Persistent vs. Biodegradable Pollutants
  • Persistent pollutants. Do not degrade.

    • Lead to bioaccumulation and biomagnification.

  • Biodegradable. Can be degraded through living processes.

    • Organic pollutants and more modern pesticides.

Bioaccumulation and Biomagnification
  • Bodies of consumers can't break down the persistent pollutants. They are not excreted. They tend to build up in each individual's bodies.

  • Bioaccumulation: a buildup of pollutants within a single organism's body as it consumes pollutants over time.

  • Trophic Levels Increase Pollutant Consumotion, Biomagnification Results
    Biomagnification: increasing the concentration of a pollutant in trophic levels following the matter flow in a food chain.

  • persistent pollutants: DDT, heavy materials.

Acute vs. Chronic Pollutants
  • Acute. Short-term. Short term example of a train derailment.

  • Chronic. Long-term. Can be a low-level exposure for a long time. Respiratory or cardiovascular diseases are a classic example.

Primary vs. Secondary Pollutants
  • Topic to revisit during atmospheres.

  • Primary pollutants (released and active). A negative impact on living organisms.

  • Secondary pollutants product of chemical change (also has a lasting impact).

    • Photochemical smog example of where a release of nitrogen dioxide reacts with water to form smog from traffic.

Pollution Management Strategies:
  • Ranked most effective to least effective.

  • Tier One (Most Effective): Change human behavior by ceasing the pollutant from the source.
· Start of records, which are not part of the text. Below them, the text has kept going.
(** [VideoStyle.X.value]. *)
Definition VideoStyle_value (v : VideoStyle) : string :=
  match v with
  | PROFESSIONAL => "professional"
  | CASUAL => "casual"
  | EDUCATIONAL => "educational"
  | PROMOTIONAL => "promotional"
  end.

Definition PlatformTarget_value (p : PlatformTarget) : string :=
  match p with
  | INSTAGRAM => "instagram"
  | TIKTOK => "tiktok"
  | YOUTUBE_SHORTS => "youtube_shorts"
  | FACEBOOK => "facebook"
  | LINKEDIN => "linkedin"
  | TWITTER => "twitter"
  end.

Definition all_VideoStyle : list VideoStyle :=
  [PROFESSIONAL; CASUAL; EDUCATIONAL; PROMOTIONAL].

Definition all_PlatformTarget : list PlatformTarget :=
  [INSTAGRAM; TIKTOK; YOUTUBE_SHORTS; FACEBOOK; LINKEDIN; TWITTER].

(** [VideoStyle(v)]: the member whose value is exactly [v]; any other
    value, of any type, raises. *)
Definition VideoStyle_of_value (v : value) : result exn VideoStyle :=
  match v with
  | VStr s =>
      match find (fun m => String.eqb (VideoStyle_value m) s)
                 all_VideoStyle with
      | Some m => Ok m
      | None => Raise (NotAMember "VideoStyle" v)
      end
  | _ => Raise (NotAMember "VideoStyle" v)
  end.

Definition PlatformTarget_of_value (v : value)
  : result exn PlatformTarget :=
  match v with
  | VStr s =>
      match find (fun m => String.eqb (PlatformTarget_value m) s)
                 all_PlatformTarget with
      | Some m => Ok m
      | None => Raise (NotAMember "PlatformTarget" v)
      end
  | _ => Raise (NotAMember "PlatformTarget" v)
  end.

Record SOPSegment : Type := mkSegment {
  segment_number : Z;
  title : string;
  description : string;
  key_action : string;
  visual_focus : string;
  duration : Z;
  text_overlay : option string;
  voiceover_script : option string;
  props_needed : list string;
  location : option string
}.

Record SOPQuestionnaire : Type := mkQuestionnaire {
  project_title : string;
  sop_purpose : string;
  target_audience : string;
  video_style : VideoStyle;
  brand_colors : list string;
  brand_fonts : list string;
  target_platforms : list PlatformTarget;
  presenter_type : string;
  presenter_description : option string;
  presenter_clothing : option string;
  primary_location : string;
  location_description : string;
  lighting_preference : string;
  segments : list SOPSegment;
  company_name : option string;
  logo_placement : option string;
  intro_outro_needed : bool;
  music_style : option string;
  voiceover_needed : bool;
  voiceover_language : string;
  consistency_mode : string
}.

(** The body of the [for segment in self.segments] loop of [validate],
    followed by the [return True, None] the loop falls through to. *)
Fixpoint validate_segments (segs : list SOPSegment) : bool * option string :=
  match segs with
  | [] => (true, None)
  | segment :: rest =>
      if negb (truthy_str (title segment)) then
        (false, Some ("Segment " +++ str_of_int (segment_number segment)
                      +++ " missing title"))
      else if negb (truthy_str (description segment)) then
        (false, Some ("Segment " +++ str_of_int (segment_number segment)
                      +++ " missing description"))
      else if negb (truthy_str (key_action segment)) then
        (false, Some ("Segment " +++ str_of_int (segment_number segment)
                      +++ " missing key action"))
      else validate_segments rest
  end.

(** [SOPQuestionnaire.validate]. *)
Definition validate (self : SOPQuestionnaire) : bool * option string :=
  if negb (truthy_str (project_title self)) then
    (false, Some "Project title is required")
  else if negb (truthy_str (sop_purpose self)) then
    (false, Some "SOP purpose is required")
  else if negb (truthy_str (target_audience self)) then
    (false, Some "Target audience is required")
  else if Nat.eqb (length (segments self)) 0 then
    (false, Some "At least one segment is required")
  else if Nat.ltb 6 (length (segments self)) then
    (false, Some "Maximum 6 segments allowed (48 seconds total)")
  else validate_segments (segments self).

(** The dictionary [to_dict] builds for one segment. *)
Definition segment_to_dict (s : SOPSegment) : value :=
  VDict [ ("segment_number", VInt (segment_number s));
          ("title", VStr (title s));
          ("description", VStr (description s));
          ("key_action", VStr (key_action s));
          ("visual_focus", VStr (visual_focus s));
          ("duration", VInt (duration s));
          ("text_overlay", of_opt_str (text_overlay s));
          ("voiceover_script", of_opt_str (voiceover_script s));
          ("props_needed", of_str_list (props_needed s));
          ("location", of_opt_str (location s)) ].

(** [SOPQuestionnaire.to_dict]. *)
Definition to_dict (self : SOPQuestionnaire) : list (string * value) :=
  [ ("project_title", VStr (project_title self));
    ("sop_purpose", VStr (sop_purpose self));
    ("target_audience", VStr (target_audience self));
    ("video_style", VStr (VideoStyle_value (video_style self)));
    ("brand_colors", of_str_list (brand_colors self));
    ("brand_fonts", of_str_list (brand_fonts self));
    ("target_platforms",
      VList (map (fun p => VStr (PlatformTarget_value p))
                 (target_platforms self)));
    ("presenter_type", VStr (presenter_type self));
    ("presenter_description", of_opt_str (presenter_description self));
    ("presenter_clothing", of_opt_str (presenter_clothing self));
    ("primary_location", VStr (primary_location self));
    ("location_description", VStr (location_description self));
    ("lighting_preference", VStr (lighting_preference self));
    ("segments", VList (map segment_to_dict (segments self)));
    ("company_name", of_opt_str (company_name self));
    ("logo_placement", of_opt_str (logo_placement self));
    ("intro_outro_needed", VBool (intro_outro_needed self));
    ("music_style", of_opt_str (music_style self));
    ("voiceover_needed", VBool (voiceover_needed self));
    ("voiceover_language", VStr (voiceover_language self));
    ("consistency_mode", VStr (consistency_mode self)) ].

Local Notation "x <- c ;; k" := (bind c (fun x => k))
  (at level 61, c at next level, right associativity).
Example. replace fuel, replace plastic with protections that serve an equal manner of utility.

  • Tier Two: Produce pollutants by producing less of it. Example: increase MPG in vehicles; release less CO2CO_2 into the atmosphere due to there being less need to burn fuel.

  • Tier Three: (Least Effective) the pollutant continues to perpetuate through an environment. Example, cleaning damage after releasing pollution; it remains an expensive solution.
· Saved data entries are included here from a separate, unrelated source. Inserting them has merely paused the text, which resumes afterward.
(** * DesmosOrgan: the additive-synthesis voice engine

    A shallow embedding of [Source/PluginProcessor.h] and
    [Source/PluginProcessor.cpp]: the [SineWaveVoice] oscillator bank with its
    attack and release envelopes, and the [SineWaveAudioProcessor] voice pool,
    allocator, auto-gain compressor and block renderer.

    Number model.  The C++ [float] and [double] values are embedded as real
    numbers [R]: every arithmetic operation is the exact one, rounding,
    infinities and NaN are abstracted away.  Two places where the binary32
    format shows in the behaviour are modelled apart: the literals [0.002f]
    and [0.02f], whose product with the sample rate is truncated to a sample
    count, carry their binary32 values ([float_0_002], [float_0_02]); and
    the soft clipper of the sample loop is given a second time in binary32
    arithmetic ([Binary32.softClip]), where it saturates.  [int] values are
    embedded as [Z]; the counters of the program stay far inside the 32-bit
    range, so no wrap-around is involved.  [bool] flags are [bool],
    [std::vector] is [list], a pointer into the voice vector is an
    [option nat] index ([None] is [nullptr]). *)

From Stdlib Require Import Reals Lra Lia ZArith List Bool SpecFloat.
Import ListNotations.

Open Scope R_scope.

(** ** Numeric primitives of the C++ runtime *)

(** [juce::MathConstants<double>::twoPi]. *)
Definition twoPi : R := 2 * PI.

(** [static_cast<int>(x)]: conversion of a floating value to [int] truncates
    toward zero.  (Outside the range of [int] the conversion is undefined in
    C++; the model returns the unbounded integer.) *)
Definition truncToInt (x : R) : Z :=
  if Rle_dec 0 x then Int_part x else (- Int_part (- x))%Z.

(** [std::pow] on a positive base. *)
Definition std_pow (base exponent : R) : R := Rpower base exponent.

(** [std::log10]. *)
Definition log10 (x : R) : R := ln x / ln 10.

(** The literals [0.002f] and [0.02f]: the binary32 numbers nearest to the
    decimals, [8589935 * 2^-32] and [10737418 * 2^-29].  The second lies
    below 0.02, so [0.02f * 44100.0] is 881.99998... and its truncation is
    881. *)
Definition float_0_002 : R := 8589935 / 4294967296.
Definition float_0_02 : R := 10737418 / 536870912.

(** ** Vectors *)

(** [v[i] = x].  Writing past the end of a [std::vector] is undefined in C++;
    the model leaves the vector unchanged there. *)
Fixpoint store {A : Type} (l : list A) (i : nat) (x : A) : list A :=
  match l, i with
  | [], _ => []
  | _ :: t, O => x :: t
  | h :: t, S j => h :: store t j x
  end.

(** [v.resize(n, fill)]. *)
Definition resize {A : Type} (l : list A) (n : nat) (fill : A) : list A :=
  if (length l <? n)%nat then l ++ repeat fill (n - length l) else firstn n l.

(** ** SineWaveVoice *)

Module SineWaveVoice.

Definition WAVETABLE_SIZE : Z := 4096.

(** [initializeWavetable]: one sine period, filled once, read-only after. *)
Definition sineTable : list R :=
  map (fun i => sin (twoPi * INR i / IZR WAVETABLE_SIZE))
      (seq 0 (Z.to_nat WAVETABLE_SIZE)).

Record Voice : Type := mkVoice {
  sampleRate : R;
  isActive : bool;
  midiNote : Z;
  velocity : R;
  phases : list R;
  phaseIncrements : list R;
  gains : list R;
  numOvertones : Z;
  attackStage : bool;
  attackLevel : R;
  attackSamples : Z;
  attackSamplesRemaining : Z;
  releaseStage : bool;
  releaseLevel : R;
  releaseSamples : Z;
  releaseSamplesRemaining : Z
}.

(** [setAttackTime(seconds)]. *)
Definition setAttackTime (seconds : R) (v : Voice) : Voice :=
  mkVoice (sampleRate v) (isActive v) (midiNote v) (velocity v)
          (phases v) (phaseIncrements v) (gains v) (numOvertones v)
          (attackStage v) (attackLevel v)
          (Z.max 1 (truncToInt (seconds * sampleRate v)))
          (attackSamplesRemaining v)
          (releaseStage v) (releaseLevel v) (releaseSamples v)
          (releaseSamplesRemaining v).

(** [setReleaseTime(seconds)]. *)
Definition setReleaseTime (seconds : R) (v : Voice) : Voice :=
  mkVoice (sampleRate v) (isActive v) (midiNote v) (velocity v)
          (phases v) (phaseIncrements v) (gains v) (numOvertones v)
          (attackStage v) (attackLevel v) (attackSamples v)
          (attackSamplesRemaining v)
          (releaseStage v) (releaseLevel v)
          (Z.max 1 (truncToInt (seconds * sampleRate v)))
          (releaseSamplesRemaining v).

(** [calculateGain(freq, overtoneNumber, baseFrequency)]. *)
Definition calculateGain (freq : R) (overtoneNumber : Z) (baseFrequency : R) : R :=
  2 / (std_pow 1.1 (freq / baseFrequency) * std_pow 1.6 (IZR overtoneNumber)).

(** The per-overtone arrays together with the running [maxGainSum]. *)
Record Bank : Type := mkBank {
  bPhases : list R;
  bIncrements : list R;
  bGains : list R;
  bGainSum : R
}.

(** Body of the first loop of [startNote], at index [i]. *)
Definition startNoteStep (baseFrequency rate : R) (b : Bank) (i : nat) : Bank :=
  let overtoneFreq := baseFrequency * IZR (Z.of_nat i + 1) in
  let gains' :=
    store (bGains b) i (calculateGain overtoneFreq (Z.of_nat i + 1) baseFrequency) in
  mkBank (store (bPhases b) i 0)
         (store (bIncrements b) i (twoPi * overtoneFreq / rate))
         gains'
         (bGainSum b + Rabs (nth i gains' 0)).

(** Body of the normalisation loop of [startNote], at index [i]. *)
Definition normalizeStep (normalizationFactor : R) (g : list R) (i : nat) : list R :=
  store g i (nth i g 0 * normalizationFactor).

(** [startNote(midiNoteNumber, velocity)]. *)
Definition startNote (midiNoteNumber : Z) (vel : R) (v : Voice) : Voice :=
  let baseFrequency := 440 * std_pow 2 (IZR (midiNoteNumber - 69) / 12) in
  let idx := seq 0 (Z.to_nat (numOvertones v)) in
  let b := fold_left (startNoteStep baseFrequency (sampleRate v)) idx
                     (mkBank (phases v) (phaseIncrements v) (gains v) 0) in
  let gains' :=
    if Rlt_dec 0.9 (bGainSum b)
    then fold_left (normalizeStep (0.9 / bGainSum b)) idx (bGains b)
    else bGains b in
  mkVoice (sampleRate v) true midiNoteNumber vel
          (bPhases b) (bIncrements b) gains' (numOvertones v)
          true 0 (attackSamples v) (attackSamples v)
          false 1 (releaseSamples v) (releaseSamplesRemaining v).

(** The constructor [SineWaveVoice(sampleRate)].  [midiNote] and [velocity]
    are left uninitialised by the C++ constructor and are never read before
    [startNote] writes them; the model puts 0 there. *)
Definition newVoice (rate : R) : Voice :=
  let maxOvertones := 32%nat in
  setReleaseTime float_0_02
    (setAttackTime float_0_002
       (mkVoice rate false 0%Z 0
                (resize [] maxOvertones 0) (resize [] maxOvertones 0)
                (resize [] maxOvertones 0) 8%Z
                false 0 0%Z 0%Z false 0 0%Z 0%Z)).

(** [setSampleRate(newSampleRate)]. *)
Definition setSampleRate (newSampleRate : R) (v : Voice) : Voice :=
  let v1 :=
    mkVoice newSampleRate (isActive v) (midiNote v) (velocity v)
            (phases v) (phaseIncrements v) (gains v) (numOvertones v)
            (attackStage v) (attackLevel v) (attackSamples v)
            (attackSamplesRemaining v)
            (releaseStage v) (releaseLevel v) (releaseSamples v)
            (releaseSamplesRemaining v) in
  let v2 := setReleaseTime float_0_02 (setAttackTime float_0_002 v1) in
  if isActive v2 then startNote (midiNote v2) (velocity v2) v2 else v2.

(** [stopNote()].  The assignment [attackStage = false] precedes the read of
    [attackStage] in the conditional expression, as in the source. *)
Definition stopNote (v : Voice) : Voice :=
  if isActive v && negb (releaseStage v) then
    let attackStage' := false in
    let releaseLevel' := if attackStage' then attackLevel v else 1 in
    mkVoice (sampleRate v) (isActive v) (midiNote v) (velocity v)
            (phases v) (phaseIncrements v) (gains v) (numOvertones v)
            attackStage' (attackLevel v) (attackSamples v)
            (attackSamplesRemaining v)
            true releaseLevel' (releaseSamples v) (releaseSamples v)
  else v.

Definition isNoteActive (v : Voice) : bool := isActive v.

Definition isReleasing (v : Voice) : bool := isActive v && releaseStage v.

Definition getReleaseSamplesRemaining (v : Voice) : Z :=
  if releaseStage v then releaseSamplesRemaining v else 0%Z.

Definition getCurrentAmplitude (v : Voice) : R :=
  if attackStage v then velocity v * attackLevel v
  else if releaseStage v then velocity v * releaseLevel v
  else velocity v.

Definition getMidiNote (v : Voice) : Z := midiNote v.

(** [setNumOvertones(num, maxOvertones)]. *)
Definition setNumOvertones (num maxOvertones : Z) (v : Voice) : Voice :=
  let num := Z.max 1 (Z.min maxOvertones num) in
  if (numOvertones v =? num)%Z then v
  else
    let allocSize := (num + 2)%Z in
    let grow (l : list R) :=
      if (Z.of_nat (length (phases v)) <? allocSize)%Z
      then resize l (Z.to_nat allocSize) 0 else l in
    let v1 :=
      mkVoice (sampleRate v) (isActive v) (midiNote v) (velocity v)
              (grow (phases v)) (grow (phaseIncrements v)) (grow (gains v)) num
              (attackStage v) (attackLevel v) (attackSamples v)
              (attackSamplesRemaining v)
              (releaseStage v) (releaseLevel v) (releaseSamples v)
              (releaseSamplesRemaining v) in
    if isActive v1 && negb (releaseStage v1)
    then startNote (midiNote v1) (velocity v1) v1 else v1.

(** One term of the sum in [getSample]: the interpolated table value of
    overtone [i] times its gain. *)
Definition overtoneSample (v : Voice) (i : nat) : R :=
  let position := (nth i (phases v) 0 / twoPi) * IZR WAVETABLE_SIZE in
  let index0 := Z.rem (truncToInt position) WAVETABLE_SIZE in
  let index := if (index0 <? 0)%Z then (index0 + WAVETABLE_SIZE)%Z else index0 in
  let frac := position - IZR index in
  let nextIndex := Z.rem (index + 1) WAVETABLE_SIZE in
  let value :=
    nth (Z.to_nat index) sineTable 0
    + frac * (nth (Z.to_nat nextIndex) sineTable 0 - nth (Z.to_nat index) sineTable 0) in
  value * nth i (gains v) 0.

(** [getSample()]. *)
Definition getSample (v : Voice) : R :=
  if negb (isActive v) then 0
  else
    let sample :=
      fold_left (fun acc i => acc + overtoneSample v i)
                (seq 0 (Z.to_nat (numOvertones v))) 0 in
    if attackStage v then sample * (velocity v * attackLevel v)
    else if releaseStage v then sample * (velocity v * releaseLevel v)
    else sample * velocity v.

(** Body of the phase loop of [advancePhase], at index [i]: one addition and
    at most one subtraction of [twoPi]. *)
Definition advancePhaseStep (increments : list R) (ph : list R) (i : nat) : list R :=
  let p := nth i ph 0 + nth i increments 0 in
  store ph i (if Rle_dec twoPi p then p - twoPi else p).

(** [advancePhase()]: the phase loop, then the attack block, then the
    release block. *)
Definition advancePhase (v : Voice) : Voice :=
  if negb (isActive v) then v
  else
    let phases' :=
      fold_left (advancePhaseStep (phaseIncrements v))
                (seq 0 (Z.to_nat (numOvertones v))) (phases v) in
    let '(attackStage', attackLevel', attackRemaining') :=
      if attackStage v then
        if (0 <? attackSamplesRemaining v)%Z
        then (true,
              1 - IZR (attackSamplesRemaining v) / IZR (attackSamples v),
              (attackSamplesRemaining v - 1)%Z)
        else (false, 1, attackSamplesRemaining v)
      else (false, attackLevel v, attackSamplesRemaining v) in
    let '(isActive', releaseStage', releaseLevel', releaseRemaining') :=
      if releaseStage v then
        if (0 <? releaseSamplesRemaining v)%Z
        then (true, true,
              IZR (releaseSamplesRemaining v) / IZR (releaseSamples v),
              (releaseSamplesRemaining v - 1)%Z)
        else (false, false, releaseLevel v, releaseSamplesRemaining v)
      else (true, false, releaseLevel v, releaseSamplesRemaining v) in
    mkVoice (sampleRate v) isActive' (midiNote v) (velocity v)
            phases' (phaseIncrements v) (gains v) (numOvertones v)
            attackStage' attackLevel' (attackSamples v) attackRemaining'
            releaseStage' releaseLevel' (releaseSamples v) releaseRemaining'.

End SineWaveVoice.

(** ** SineWaveAudioProcessor *)

Module SineWaveAudioProcessor.

Import SineWaveVoice.

Definition MAX_OVERTONES : Z := 32.
Definition MAX_VOICES : nat := 16.

Record Processor : Type := mkProcessor {
  voices : list Voice;
  currentSampleRate : R;
  currentVoiceScalingFactor : R;
  targetVoiceScalingFactor : R;
  voiceScalingSmoothingCoeff : R
}.

(** The constructor [SineWaveAudioProcessor()]. *)
Definition newProcessor : Processor :=
  mkProcessor (repeat (newVoice 44100) MAX_VOICES) 44100 1 1 0.1.

(** [prepareToPlay(sampleRate, samplesPerBlock)]. *)
Definition prepareToPlay (rate : R) (p : Processor) : Processor :=
  mkProcessor (map (setSampleRate rate) (voices p)) rate 1 1
              (1 - exp (- 1 / (float_0_02 * rate))).

(** First loop of [findFreeVoice]: the first voice that is not active. *)
Fixpoint firstInactive (vs : list Voice) (i : nat) : option nat :=
  match vs with
  | [] => None
  | v :: rest => if negb (isNoteActive v) then Some i else firstInactive rest (S i)
  end.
  • DDT Evaluation: It is important for test preparations, so it is advantageous too.

DDT
  • Is a great pesticide; kills mosquitoes, which are high pathogen vectors. Helps the human population by warding off Malaria, Dengue Fever, and Yellow Fever.

  • Due to the publication of Silent Spring by Rachel Carson in 1962, it was then realized that DDT use had a detrimental impact on both humans AND the environment.

    • It also has a significant and broader impact throughout the environment.

  • After DDT was banned, pests moved back and diseases rose back again!

  • It causes an increase in more mortality among bird species, and causes disruption to food webs.

  • Bioaccumulates and biomagnifies up the food chain.

Testing and ESS Examination.
  • A student will construct a system's diagram based on the given example of the impacts of a pollutant and ask a student to comment.

  • Effectiveness of the three tiers of pollution impact and it's impacts based on a three-tier system.

  • State each of the pros and cons of the use of DDT. Describe its impacts on the human and natural ecosystems.